La médiocratie est cette mécanique silencieuse qui élève le compromis au rang de norme et abaisse l’exigence au rang d’exception.
Véritable piège, elle ne se révèle pas immédiatement : confortable au départ, elle devient perverse avec le temps, remplaçant l’exigence par le consensus mou, la compétence par la conformité, et la responsabilité par la dilution.
1. La médiocratie sélectionne ceux qui dérangent le moins
Pas les plus compétents, pas les plus engagés, pas les plus lucides, mais les plus “acceptables”.
Ceux qui ne remettent pas en cause.
Ceux qui s’adaptent au niveau en place.
Ceux qui ne créent pas de tension.
Résultat : le système se stabilise… vers le bas.
2. Elle affaiblit sans jamais assumer
Dans une médiocratie, rien n’est franchement mauvais, mais rien n’est vraiment bon ni solide.
Les décisions sont moyennes, les standards flous, et les responsabilités partagées au point de disparaître.
Résultat : en cas d’échec, personne n’est responsable.
3. Elle rend l’exigence suspecte
Celui qui élève le niveau est pointé du doigt.
Celui qui questionne dérange.
Celui qui refuse le compromis passe pour excessif.
Peu à peu, viser juste devient plus risqué que viser bas.
Et c’est tout un système qui protège sa propre limite.
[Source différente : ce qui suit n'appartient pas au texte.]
(* ===== verification/EventLoopThreadPool.v ===== *)
(** * EventLoopThreadPool (include/net/EventLoopThreadPool.h,
      src/net/EventLoopThreadPool.cc)

    The io loops of a server and the round-robin choice among them. What
    [EventLoopThread::startLoop] returns for the i-th thread is a parameter
    (EventLoopThreadProps.v shows that it is a live loop). *)
From S2P Require Import Prelude Channel.

Section pool.
(** The loop the i-th new thread runs, and whether the thread is the base
    loop's. *)
Context (startLoop : nat → ptr) (in_base_loop : bool).

(** [pool_called]: the loops that [start] itself calls the callback on. *)
Record Pool : Type := MkPool {
  baseLoop_ : ptr;
  pool_name_ : string;
  started_ : bool;
  numThreads_ : Z;
  next_ : Z;
  threads_ : list nat;
  loops_ : list ptr;
  pool_called : list ptr;
}.

Definition new_Pool (baseLoop : ptr) (name : string) : Pool :=
  MkPool baseLoop name false 0 0 [] [] [].

Definition set_started b (p : Pool) : Pool :=
  MkPool (baseLoop_ p) (pool_name_ p) b (numThreads_ p) (next_ p) (threads_ p) (loops_ p)
    (pool_called p).
Definition set_numThreads n (p : Pool) : Pool :=
  MkPool (baseLoop_ p) (pool_name_ p) (started_ p) n (next_ p) (threads_ p) (loops_ p)
    (pool_called p).
Definition set_next n (p : Pool) : Pool :=
  MkPool (baseLoop_ p) (pool_name_ p) (started_ p) (numThreads_ p) n (threads_ p) (loops_ p)
    (pool_called p).
Definition push_thread i loop (p : Pool) : Pool :=
  MkPool (baseLoop_ p) (pool_name_ p) (started_ p) (numThreads_ p) (next_ p)
    (threads_ p ++ [i]) (loops_ p ++ [loop]) (pool_called p).
Definition note_call loop (p : Pool) : Pool :=
  MkPool (baseLoop_ p) (pool_name_ p) (started_ p) (numThreads_ p) (next_ p)
    (threads_ p) (loops_ p) (pool_called p ++ [loop]).

Definition setThreadNum (numThreads : Z) : M Pool unit :=
  require AbortAssert (0 <=? numThreads) ;;
  modify (set_numThreads numThreads).

(** [baseLoop_->assertInLoopThread()] *)
Definition assertInBaseLoop : M Pool unit := require AbortFatal in_base_loop.

(** [start]: [cb] tells whether there is a callback. *)
Definition start (cb : bool) : M Pool unit :=
  started ← gets started_;
  require AbortAssert (negb started) ;;
  assertInBaseLoop ;;
  modify (set_started true) ;;
  numThreads ← gets numThreads_;
  for_each (seq 0 (Z.to_nat numThreads)) (λ i, modify (push_thread i (startLoop i))) ;;
  when ((numThreads =? 0) && cb) (modify (λ p, note_call (baseLoop_ p) p)).

Definition getNextLoop : M Pool ptr :=
  assertInBaseLoop ;;
  loop ← gets baseLoop_;
  loops ← gets loops_;
  if bool_decide (loops = [])
  then mret loop
  else
    next ← gets next_;
    loop ← deref (λ p, if 0 <=? next then loops_ p !! Z.to_nat next else None);
    next' ← lift_outcome (i32 (next + 1));
    modify (set_next next') ;;
    when (zlen loops <=? next') (modify (set_next 0)) ;;
    mret loop.

Definition pool_started (p : Pool) : bool := started_ p.
Definition pool_name (p : Pool) : string := pool_name_ p.

(** ** The invariant *)

(** The index is in range and the loops are those of the threads. *)
Record pool_ok (p : Pool) : Prop := {
  po_next : 0 ≤ next_ p ∧ (loops_ p = [] ∧ next_ p = 0 ∨ next_ p < zlen (loops_ p));
  po_loops : loops_ p = startLoop <$> threads_ p;
  po_size : zlen (loops_ p) < 2 ^ 31;
  po_fresh : started_ p = false → loops_ p = [];
  po_num : 0 ≤ numThreads_ p < 2 ^ 31;
}.

Lemma new_Pool_ok base name : pool_ok (new_Pool base name).
Proof. split; cbn; [auto with lia|done|lia|done|lia]. Qed.

Context (Hin : in_base_loop = true).

Lemma wp_setThreadNum n p :
  pool_ok p → 0 ≤ n < 2 ^ 31 →
  wp (setThreadNum n) (λ _ p', pool_ok p' ∧ p' = set_numThreads n p) p.
Proof.
  intros [] ?. unfold setThreadNum. wp_steps; [apply Z.leb_le; lia|]. split; [by split|done].
Qed.

Lemma wp_pool_start cb p :
  pool_ok p → started_ p = false →
  wp (start cb) (λ _ p', pool_ok p' ∧ started_ p' = true ∧ baseLoop_ p' = baseLoop_ p ∧
    loops_ p' = startLoop <$> seq 0 (Z.to_nat (numThreads_ p)) ∧
    next_ p' = next_ p ∧
    pool_called p' = pool_called p ++
      if (numThreads_ p =? 0) && cb then [baseLoop_ p] else []) p.
Proof.
  intros [Hnext Hloops Hsize Hfresh Hnum] Hst. pose proof (Hfresh Hst) as Hnil.
  assert (threads_ p = []) as Hth.
  { rewrite Hloops in Hnil. by apply fmap_nil_inv in Hnil. }
  unfold start, assertInBaseLoop. wp_steps; [by rewrite Hst|done|].
  set (p1 := set_started true p).
  eapply (wp_for_each _ (λ done p', p' = MkPool (baseLoop_ p) (pool_name_ p) true
    (numThreads_ p) (next_ p) done (startLoop <$> done) (pool_called p))).
  { unfold p1, set_started. by rewrite Hth, Hnil. }
  { intros pre i post p' _ ->. wp_steps. unfold push_thread. cbn. by rewrite fmap_app. }
  intros p' ->. cbn [numThreads_ p1 set_started].
  assert (zlen (startLoop <$> seq 0 (Z.to_nat (numThreads_ p))) = numThreads_ p) as Hlen
    by (rewrite length_fmap, length_seq; lia).
  assert (pool_ok (MkPool (baseLoop_ p) (pool_name_ p) true (numThreads_ p) (next_ p)
    (seq 0 (Z.to_nat (numThreads_ p))) (startLoop <$> seq 0 (Z.to_nat (numThreads_ p)))
    (pool_called p))) as Hok.
  { split; cbn [next_ loops_ threads_ started_ numThreads_]; rewrite ?Hlen; try done; [|lia].
    destruct Hnext as [Hn [[_ Hn0]|Hlt]]; [|rewrite Hnil in Hlt; simpl in Hlt; lia].
    split; [done|]. destruct (decide (numThreads_ p = 0)) as [->|]; [by left|right; lia]. }
  apply wp_when; intros Hc; wp_steps; cbn; rewrite Hc, ?app_nil_r; split_and!; try done.
  destruct Hok. by split.
Qed.

Lemma wp_getNextLoop p :
  pool_ok p →
  wp getNextLoop (λ loop p', pool_ok p' ∧ loops_ p' = loops_ p ∧ baseLoop_ p' = baseLoop_ p ∧
    started_ p' = started_ p ∧
    (loops_ p = [] → loop = baseLoop_ p) ∧
    (loops_ p ≠ [] → loops_ p !! Z.to_nat (next_ p) = Some loop ∧
       next_ p' = (next_ p + 1) `mod` zlen (loops_ p))) p.
Proof.
  intros [[Hn Hlt] Hloops Hsize Hfresh Hnum]. unfold getNextLoop, assertInBaseLoop.
  wp_steps; [done|..].
  - match goal with H : bool_decide _ = true |- _ => apply bool_decide_eq_true in H as Hnil end.
    split_and!; done.
  - match goal with H : bool_decide _ = false |- _ => apply bool_decide_eq_false in H as Hne end.
    destruct Hlt as [[? _]|Hlt]; [done|].
    destruct (lookup_lt_is_Some_2 (loops_ p) (Z.to_nat (next_ p))) as [loop Hloop]; [lia|].
    eapply wp_deref. { destruct (Z.leb_spec 0 (next_ p)); [exact Hloop|lia]. }
    wp_step. eapply wp_lift_outcome; [apply i32_ok; lia|]. wp_steps;
      match goal with H : (_ <=? _) = _ |- _ => rename H into Hwrap end.
    + apply Z.leb_le in Hwrap. assert (next_ p + 1 = zlen (loops_ p)) as Heq by lia.
      rewrite Heq, Z.mod_same by lia. split_and!; try done.
      split; cbn; try done. split; [lia|]. right. lia.
    + apply Z.leb_gt in Hwrap. rewrite Z.mod_small by lia. split_and!; try done.
      split; cbn; try done. split; [lia|]. right. lia.
Qed.

(** ** Round robin *)

(** [n] calls of [getNextLoop], with what they return. *)
Fixpoint next_loops (n : nat) : M Pool (list ptr) :=
  match n with
  | O => mret []
  | S n' => loop ← getNextLoop; rest ← next_loops n'; mret (loop :: rest)
  end.

(** The loop the k-th call after [start] returns. *)
Definition round_robin (loops : list ptr) (base : ptr) (k : nat) : ptr :=
  nth (k mod length loops) loops base.

Lemma wp_next_loops n k p :
  pool_ok p → (loops_ p ≠ [] → next_ p = Z.of_nat k `mod` zlen (loops_ p)) →
  wp (next_loops n) (λ ls p', ls = round_robin (loops_ p) (baseLoop_ p) <$> seq k n) p.
Proof.
  revert k p. induction n as [|n IH]; intros k p Hok Hk; cbn; [done|]. wp_step.
  wp_apply (wp_getNextLoop p Hok).
  intros loop p' (Hok' & Hl & Hb & _ & Hbase & Hnext). wp_step.
  destruct (decide (loops_ p = [])) as [Hnil|Hne].
  - wp_apply (IH (S k) p'); [done|by rewrite Hl|].
    intros ls p'' ->. wp_steps. rewrite Hl, Hb, Hbase by done. f_equal.
    unfold round_robin. rewrite Hnil. by destruct (k mod _)%nat.
  - destruct (Hnext Hne) as [Hloop Hn'].
    assert (0 < zlen (loops_ p)) as Hpos by (destruct (loops_ p); [done|simpl; lia]).
    wp_apply (IH (S k) p'); [done| |].
    { intros _. rewrite Hn', Hl, Hk, Zplus_mod_idemp_l by done. f_equal. lia. }
    intros ls p'' ->. wp_steps. rewrite Hl, Hb. f_equal.
    unfold round_robin. rewrite Hk, <-Nat2Z.inj_mod, Nat2Z.id in Hloop by done.
    symmetry. by apply nth_lookup_Some.
Qed.
End pool.

(** A pool started with [n] threads hands out their loops in
    turn: the k-th call of [getNextLoop] returns the loop of thread
    [k mod n], and the base loop when there are no threads; no call reads out
    of the range of [loops_], however many are made. *)
Lemma getNextLoop_round_robin startLoop n cb m base name :
  0 ≤ n < 2 ^ 31 →
  wp (setThreadNum n ;; start startLoop true cb ;; next_loops true m)
    (λ ls _, length ls = m ∧ ∀ k, (k < m)%nat →
       ls !! k = Some (if decide (n = 0) then base else startLoop (k mod Z.to_nat n)%nat))
    (new_Pool base name).
Proof.
  intros Hn. wp_step. wp_apply (wp_setThreadNum startLoop n (new_Pool base name));
    [apply new_Pool_ok|done|]. intros [] p1 [Hok1 ->]. wp_step.
  wp_apply (wp_pool_start startLoop true eq_refl cb); [done|done|].
  intros [] p2 (Hok2 & _ & Hbase & Hloops & Hnext & _).
  wp_apply (wp_next_loops startLoop true eq_refl m 0 p2); [done|by rewrite Hnext|].
  intros ls p3 ->. rewrite length_fmap, length_seq. split; [done|]. intros k Hk.
  rewrite list_lookup_fmap, lookup_seq_lt by done. simpl. f_equal.
  rewrite Hbase, Hloops. unfold round_robin. rewrite length_fmap, length_seq. cbn.
  case_decide as Hz; [by rewrite Hz; destruct (k mod _)%nat|].
  apply nth_lookup_Some. rewrite list_lookup_fmap, lookup_seq_lt; [done|].
  apply Nat.mod_upper_bound. lia.
Qed.

Lemma getNextLoop_round_robin_witness :
  wp (setThreadNum 3 ;; start (λ i, 100 + Z.of_nat i) true false ;; next_loops true 7)
    (λ ls _, length ls = 7%nat ∧ ∀ k, (k < 7)%nat →
       ls !! k = Some (if decide (3 = 0) then 1 else 100 + Z.of_nat (k mod Z.to_nat 3)))
    (new_Pool 1 "pool").
Proof. apply (getNextLoop_round_robin (λ i, 100 + Z.of_nat i)). lia. Defined.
Le problème avec la médiocratie, c’est qu’elle use et décourage les talents, en les enfermant dans un environnement où l’effort n’est plus nécessaire, et l’exigence plus attendue.
Quand elle est en marche, elle finit par s’ancrer si profondément dans les esprits qu’inverser la machine devient peu à peu insurmontable.
C’est l’inertie, et elle ne cède qu’à ceux qui refusent de s’y habituer.